STORED DATA:

(** [all_members[:10]] of [create_community_table] *)
Definition top_10 (all_members : list string) : list string := take 10 all_members.

End EnrichNetwork.

(** ** [run_pipeline.py] *)

Module Pipeline.

(** [steps] of [main]: the name of a step and its script. *)
Definition steps : list (string * string) :=
  [ ("F1: Name Extraction", "run_name_extraction.py");
    ("Create Unique Names", "create_unique_names.py");
    ("F2: Name Consolidation", "run_name_consolidation.py");
    ("Build Network", "build_network.py");
    ("F3: Relationship Description", "run_relationship_description.py");
    ("F4: Cluster Analysis", "analyze_clusters.py") ].

(** The loop of [main] over the steps, with its [break]: [results] gets
    the name and the outcome of every step that was run.  [run_script]
    tells whether the script returned the code 0. *)
Fixpoint run_steps (run_script : string → string → bool)
    (steps : list (string * string)) : list (string * bool) :=
  match steps with
  | [] => []
  | (name, script) :: rest =>
      if run_script name script
      then (name, true) :: run_steps run_script rest
      else [(name, false)]
  end.

Definition main (run_script : string → string → bool) : list (string * bool) :=
  run_steps run_script steps.

End Pipeline.

(** ** Notions of the specification *)

Module Spec.

(** What the sequence of [UPDATE]s of [Consolidation.apply_changes] does to
    one cell: every pair whose old name is the current value renames it. *)
Definition rename (all_changes : PyDict.t string string) (v : string) : string :=
  foldl (λ v kv, if decide (v = kv.1) then kv.2 else v) v all_changes.

(** No new name of the changes is an old name that the changes rename to
    something else. *)
Definition chain_free (all_changes : PyDict.t string string) : Prop :=
  ∀ old new new', (old, new) ∈ all_changes → (new, new') ∈ all_changes → new' = new.

(** The last new name given to [old] in a sequence of assignments. *)
Definition last_assignment (old : string) (pairs : list (string * string))
  : option string :=
  snd <$> last (List.filter (λ kv, bool_decide (kv.1 = old)) pairs).

(** The names of a list that have the normal form [norm], in the order of
    the list. *)
Definition with_normal_form (norm : string) (names : list string) : list string :=
  List.filter (λ n, bool_decide (CandidateMatcher.normalize_name n = norm)) names.

(** The distinct threads among the rows that satisfy [P]. *)
Definition threads_where (P : Corpus.email → bool) (rows : list Corpus.email)
  : gset string :=
  list_to_set (Corpus.thread_id <$> List.filter P rows).

(** The row lists a raw name that [create_unique_names.py] counts under
    [name]: a non-blank name whose stripped text is [name]. *)
Definition mentions_raw (name : string) (row : Corpus.email) : bool :=
  match Corpus.names_mentioned row with
  | Some names =>
      existsb (λ raw, PyStr.truthy raw && PyStr.truthy (PyStr.strip raw)
                      && bool_decide (PyStr.strip raw = name)) names
  | None => false
  end.

(** The row lists a variant mapped to the entity [p]: a raw name that the
    mapping binds to [p]. *)
Definition mentions_entity (name_mapping : gmap string (option string))
    (p : string) (row : Corpus.email) : bool :=
  match Corpus.names_mentioned row with
  | Some names =>
      existsb (λ raw, bool_decide (name_mapping !! raw = Some (Some p))) names
  | None => false
  end.

(** The row lists a variant mapped to [p] that is itself not empty and not
    one of [EXCLUDED_NAMES]. *)
Definition mentions_kept_variant (name_mapping : gmap string (option string))
    (p : string) (row : Corpus.email) : bool :=
  match Corpus.names_mentioned row with
  | Some names =>
      existsb (λ raw, PyStr.truthy raw
                      && negb (bool_decide (raw ∈ BuildNetwork.EXCLUDED_NAMES))
                      && bool_decide (name_mapping !! raw = Some (Some p))) names
  | None => false
  end.

(** An entity that the builder can count: a canonical name that is not
    empty, not the sentinel ["None"] and not one of [EXCLUDED_NAMES]. *)
Definition countable_entity (p : string) : Prop :=
  p ≠ "" ∧ p ≠ "None" ∧ p ∉ BuildNetwork.EXCLUDED_NAMES.

(** What the loops of [find_potential_duplicates] keep true of
    [potential_groups]: a key has at least two tokens, and every name
    filed under it has all the tokens of the key. *)
Definition groups_sound (pg : CandidateMatcher.groups_dict) : Prop :=
  ∀ key grp, (key, grp) ∈ pg →
    2 ≤ size key ∧ ∀ n, n ∈ grp → key ⊆ CandidateMatcher.tokenize_name n.


End Spec.

(** ** Invariants of the code *)

Module Inv.

(** The list does not begin with a character that [p] removes. *)
Definition no_lead (p : ascii → bool) (l : list ascii) : Prop :=
  match l with [] => True | x :: _ => p x = false end.

(** What holds of every entry of [name_threads]: the key is a non-empty
    stripped name and its set of threads is not empty. *)
Definition key_ok (m : gmap string (gset string)) : Prop :=
  ∀ name threads, m !! name = Some threads →
    name ≠ "" ∧ PyStr.strip name = name ∧ threads ≠ ∅.

(** What holds of every entry of [edge_examples]: at most three
    excerpts, not more than the weight of the pair, each of them true
    (not empty) and with the property [Q] of the excerpts added. *)
Definition examples_ok (Q : string → Prop) (st : BuildNetwork.edge_state) : Prop :=
  ∀ p l, BuildNetwork.edge_examples st !! p = Some l →
    l ≠ [] ∧ length l ≤ 3
    ∧ length l ≤ BuildNetwork.count (BuildNetwork.edges st) p
    ∧ ∀ x, x ∈ l → x ≠ "" ∧ Q x.

(** What the loops of [find_potential_duplicates] keep true of
    [potential_groups], besides [Spec.groups_sound]: every group has two
    names at least, all of them taken from the input. *)
Definition groups_ok (names : list string) (pg : CandidateMatcher.groups_dict)
  : Prop :=
  ∀ key grp, (key, grp) ∈ pg → 2 ≤ size grp ∧ ∀ n, n ∈ grp → n ∈ names.

(** A processed pair with two shared tokens has left a group. *)
Definition pairs_ok (name_tokens : gmap string (gset string))
    (st : CandidateMatcher.pairs_state) : Prop :=
  ∀ x y, (x, y) ∈ CandidateMatcher.processed_pairs st →
    2 ≤ size (default ∅ (name_tokens !! x) ∩ default ∅ (name_tokens !! y)) →
    CandidateMatcher.potential_groups st ≠ [].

INSTRUCTIONS TO FOLLOW: Keeping every character as it is, restate the lines above that run from the line with "l ≠ [] ∧ length l ≤ 3" through the line with "[potential_groups], besides [Spec.groups_sound]: every", both included, and nothing else.

RESPONSE:
    l ≠ [] ∧ length l ≤ 3
    ∧ length l ≤ BuildNetwork.count (BuildNetwork.edges st) p
    ∧ ∀ x, x ∈ l → x ≠ "" ∧ Q x.

(** What the loops of [find_potential_duplicates] keep true of
    [potential_groups], besides [Spec.groups_sound]: every group has two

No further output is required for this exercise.